Scan statistic-based analysis of exome sequencing data identifies FAN1 at 15q13.3 as a susceptibility gene for schizophrenia and autism.

Autor: Ionita-Laza I; Departments of Biostatistics, Psychiatry, Neuroscience, Physiology, and Cellular Biophysics, Columbia University, New York, NY 10032., Xu B, Makarov V, Buxbaum JD, Roos JL, Gogos JA, Karayiorgou M
Jazyk: angličtina
Zdroj: Proceedings of the National Academy of Sciences of the United States of America [Proc Natl Acad Sci U S A] 2014 Jan 07; Vol. 111 (1), pp. 343-8. Date of Electronic Publication: 2013 Dec 16.

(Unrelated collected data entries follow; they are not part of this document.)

(* ===== verification/Table.v ===== *)
(** * Layout constants and the partition record

    src/lib.rs (sector and table geometry) and the data of src/probe.rs. *)
From S2P Require Import Prelude Bytes Device.

(** ** src/lib.rs *)
Definition SECTOR_SIZE : Z := 512.

Module gpt_layout.
Definition NUM_ENTRIES : Z := 128.
Definition ENTRY_SIZE : Z := 128.
Definition ENTRY_ARRAY_SECTORS : Z := NUM_ENTRIES * ENTRY_SIZE / SECTOR_SIZE.
Definition FIRST_USABLE_LBA : Z := 2 + ENTRY_ARRAY_SECTORS.
Definition BACKUP_RESERVE_SECTORS : Z := ENTRY_ARRAY_SECTORS + 1.
Definition HEADER_SIZE : Z := 92.
End gpt_layout.

Definition MBR_LBA_MAX : Z := 0xFFFFFFFF.

(** ** GPT names the partition record refers to (src/gpt.rs) *)
Module type_guids.
Definition UNUSED : list Z := zeros 16.
Definition EFI_SYSTEM : list Z :=
  [0x28; 0x73; 0x2A; 0xC1; 0x1F; 0xF8; 0xD2; 0x11; 0xBA; 0x4B; 0x00; 0xA0; 0xC9; 0x3E; 0xC9;
   0x3B].
Definition MICROSOFT_BASIC_DATA : list Z :=
  [0xA2; 0xA0; 0xD0; 0xEB; 0xE5; 0xB9; 0x33; 0x44; 0x87; 0xC0; 0x68; 0xB6; 0xB7; 0x26; 0x99;
   0xC7].
Definition LINUX_FILESYSTEM : list Z :=
  [0xAF; 0x3D; 0xC6; 0x0F; 0x83; 0x84; 0x72; 0x47; 0x8E; 0x79; 0x3D; 0x69; 0xD8; 0x47; 0x7D;
   0xE4].
Definition LINUX_SWAP : list Z :=
  [0x6D; 0xFD; 0x57; 0x06; 0xAB; 0xA4; 0xC4; 0x43; 0x84; 0xE5; 0x09; 0x33; 0xC8; 0x4B; 0x4F;
   0x4F].
Definition APPLE_HFS_PLUS : list Z :=
  [0x00; 0x53; 0x46; 0x48; 0x00; 0x00; 0xAA; 0x11; 0xAA; 0x11; 0x00; 0x30; 0x65; 0x43; 0xEC;
   0xAC].
Definition APPLE_APFS : list Z :=
  [0xEF; 0x57; 0x34; 0x7C; 0x00; 0x00; 0xAA; 0x11; 0xAA; 0x11; 0x00; 0x30; 0x65; 0x43; 0xEC;
   0xAC].
End type_guids.

Module attr.
Definition REQUIRED_PARTITION : Z := Z.shiftl 1 0.
Definition NO_BLOCK_IO_PROTOCOL : Z := Z.shiftl 1 1.
Definition LEGACY_BIOS_BOOTABLE : Z := Z.shiftl 1 2.
Definition MS_READ_ONLY : Z := Z.shiftl 1 60.
Definition MS_SHADOW_COPY : Z := Z.shiftl 1 61.
Definition MS_HIDDEN : Z := Z.shiftl 1 62.
Definition MS_NO_AUTOMOUNT : Z := Z.shiftl 1 63.
End attr.

Module entry_issue.
Definition NONE : Z := 0.
Definition BEFORE_FIRST_USABLE : Z := Z.shiftl 1 0.
Definition PAST_LAST_USABLE : Z := Z.shiftl 1 1.
Definition OVERLAPS_ANOTHER : Z := Z.shiftl 1 2.
Definition ALL : Z := Z.lor (Z.lor BEFORE_FIRST_USABLE PAST_LAST_USABLE) OVERLAPS_ANOTHER.

Fixpoint join (sep : string) (l : list string) : string :=
  match l with
  | [] => ""
  | [x] => x
  | x :: l => x +:+ sep +:+ join sep l
  end.

Definition describe (issues : Z) : string :=
  let parts :=
    (if negb (Z.land issues BEFORE_FIRST_USABLE =? 0)
     then ["starts before the first usable LBA"] else []) ++
    (if negb (Z.land issues PAST_LAST_USABLE =? 0)
     then ["ends past the last usable LBA"] else []) ++
    (if negb (Z.land issues OVERLAPS_ANOTHER =? 0)
     then ["overlaps another partition"] else []) in
  match parts with [] => "no issues" | _ => join ", " parts end.
End entry_issue.

(** ** src/probe.rs *)
Inductive TableKind := TableGpt | TableMbr.
#[export] Instance TableKind_eq_dec : EqDecision TableKind.
Proof. solve_decision. Defined.

(** A GUID is its sixteen bytes as they are on disk. *)
Inductive PartitionKind :=
| KindGpt (type_guid : list Z) (attributes : Z)
| KindMbr (type_byte : Z) (active : bool)
| KindWhole.
#[export] Instance PartitionKind_eq_dec : EqDecision PartitionKind.
Proof. solve_decision. Defined.

(** A label is the sequence of its Unicode scalar values. *)
Record Partition := mkPartition {
  p_start : Z;
  p_length : Z;
  p_kind : PartitionKind;
  p_label : option (list Z);
  p_uuid : option (list Z);
  p_slot : option Z;
  p_issues : Z;
  p_available_length : Z;
}.
#[export] Instance Partition_eq_dec : EqDecision Partition.
Proof. solve_decision. Defined.

Definition with_slot (p : Partition) (s : option Z) : Partition :=
  mkPartition (p_start p) (p_length p) (p_kind p) (p_label p) (p_uuid p) s
    (p_issues p) (p_available_length p).
Definition with_issues (p : Partition) (i : Z) : Partition :=
  mkPartition (p_start p) (p_length p) (p_kind p) (p_label p) (p_uuid p) (p_slot p)
    i (p_available_length p).
Definition with_length (p : Partition) (n : Z) : Partition :=
  mkPartition (p_start p) n (p_kind p) (p_label p) (p_uuid p) (p_slot p)
    (p_issues p) (p_available_length p).

Definition available_on_device (start len device_size : Z) : Z :=
  if device_size =? 0 then len
  else Z.min len (saturating_sub device_size start).

(** [Partition::sector_span]. *)
Definition sector_span (p : Partition) : Result Error (Z * Z) :=
  if p_length p =? 0 then Err (Invalid "a partition has no last sector")
  else
    end_ ← ok_or (checked_add (p_start p) (p_length p))
             (Invalid "a partition's start and length overflow a u64");
    let last := (end_ - 1) / SECTOR_SIZE in
    Ok (p_start p / SECTOR_SIZE, last).

(** [Partition::is_bootable]. *)
Definition is_bootable (p : Partition) : bool :=
  match p_kind p with
  | KindMbr _ active => active
  | KindGpt type_guid attributes =>
      bytes_eqb type_guid type_guids.EFI_SYSTEM
      || negb (Z.land attributes attr.LEGACY_BIOS_BOOTABLE =? 0)
  | KindWhole => false
  end.

(** ** Facts *)
Lemma sector_span_Ok p s e : 0 ≤ p_start p → 0 ≤ p_length p →
  sector_span p = Ok (s, e) ↔
  0 < p_length p ∧ p_start p + p_length p < 2 ^ 64 ∧
  s = p_start p / SECTOR_SIZE ∧ e = (p_start p + p_length p - 1) / SECTOR_SIZE.
Proof.
  intros Hs Hl. unfold sector_span. destruct (Z.eqb_spec (p_length p) 0).
  { split; [done|lia]. }
  rewrite bind_Ok. setoid_rewrite ok_or_Ok. setoid_rewrite checked_add_Some. split.
  - intros (x & [-> ?] & [= <- <-]). lia.
  - intros (? & ? & -> & ->). eauto.
Qed.

Lemma sector_span_order p s e : 0 ≤ p_start p → 0 ≤ p_length p →
  sector_span p = Ok (s, e) → 0 ≤ s ≤ e ∧ e < 2 ^ 55.
Proof.
  intros ?? (? & ? & -> & ->)%sector_span_Ok; [|done..].
  unfold SECTOR_SIZE. split; [split|]; dlia.
Qed.

(** The span of a sector-aligned partition gives its bytes back. *)
Lemma sector_span_aligned p s e : 0 ≤ p_start p → 0 ≤ p_length p →
  is_multiple_of (p_start p) SECTOR_SIZE = true →
  is_multiple_of (p_length p) SECTOR_SIZE = true →
  sector_span p = Ok (s, e) →
  p_start p = s * SECTOR_SIZE ∧ p_length p = (e - s + 1) * SECTOR_SIZE.
Proof.
  unfold SECTOR_SIZE. intros ?? Ha%is_multiple_of_spec Hb%is_multiple_of_spec; [|lia..].
  intros (? & ? & -> & ->)%sector_span_Ok; [|done..]. unfold SECTOR_SIZE.
  split; dlia.
Qed.

(** ** What the types of the source guarantee *)

(** [[u8; 16]]. *)
Definition guid16 (g : list Z) : Prop := zlen g = 16 ∧ bytes_ok g.

Definition kind_typed (k : PartitionKind) : Prop :=
  match k with
  | KindGpt type_guid attributes => guid16 type_guid ∧ is_u64 attributes
  | KindMbr type_byte _ => is_u8 type_byte
  | KindWhole => True
  end.

Definition opt_all {A} (P : A → Prop) (o : option A) : Prop :=
  match o with Some a => P a | None => True end.

(** A value of type [Partition]: its integers are in range, its GUIDs are
    sixteen bytes and its label is made of characters. *)
Record partition_typed (p : Partition) : Prop := {
  typed_start : is_u64 (p_start p);
  typed_length : is_u64 (p_length p);
  typed_kind : kind_typed (p_kind p);
  typed_label : opt_all (Forall (λ c, 0 ≤ c < 0xD800 ∨ 0xE000 ≤ c < 0x110000)) (p_label p);
  typed_uuid : opt_all guid16 (p_uuid p);
  typed_slot : opt_all is_u32 (p_slot p);
}.

(** The sectors of a partition, first and last. *)
Definition span_of (p : Partition) : Z * Z :=
  (p_start p / SECTOR_SIZE, (p_start p + p_length p - 1) / SECTOR_SIZE).

Lemma span_of_spec p : partition_typed p → 0 < p_length p →
  p_start p + p_length p < 2 ^ 64 → sector_span p = Ok (span_of p).
Proof.
  intros [[? _] [? _] _ _ _ _] ??. unfold span_of. by apply sector_span_Ok.
Qed.

Lemma span_of_inv p s : partition_typed p → sector_span p = Ok s →
  s = span_of p ∧ 0 < p_length p ∧ p_start p + p_length p < 2 ^ 64.
Proof.
  intros [[? _] [? _] _ _ _ _] Hsp. destruct s as [s e].
  apply sector_span_Ok in Hsp as (? & ? & -> & ->); [|done..]. done.
Qed.

Lemma span_forward p : partition_typed p → 0 < p_length p → (span_of p).1 ≤ (span_of p).2.
Proof. intros [[? _] _ _ _ _ _] ?. unfold span_of, SECTOR_SIZE. cbn. dlia. Qed.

DOI: 10.1073/pnas.1309475110
Abstrakt: We used a family-based cluster detection approach designed to localize significant rare disease-risk variants clusters within a region of interest to systematically search for schizophrenia (SCZ) susceptibility genes within 49 genomic loci previously implicated by de novo copy number variants. Using two independent whole-exome sequencing family datasets and a follow-up autism spectrum disorder (ASD) case/control whole-exome sequencing dataset, we identified variants in one gene, Fanconi-associated nuclease 1 (FAN1), as being associated with both SCZ and ASD. FAN1 is located in a region on chromosome 15q13.3 implicated by a recurrent copy number variant, which predisposes to an array of psychiatric and neurodevelopmental phenotypes. In both SCZ and ASD datasets, rare nonsynonymous risk variants cluster significantly in affected individuals within a 20-kb window that spans several key functional domains of the gene. Our finding suggests that FAN1 is a key driver in the 15q13.3 locus for the associated psychiatric and neurodevelopmental phenotypes. FAN1 encodes a DNA repair enzyme, thus implicating abnormalities in DNA repair in the susceptibility to SCZ or ASD.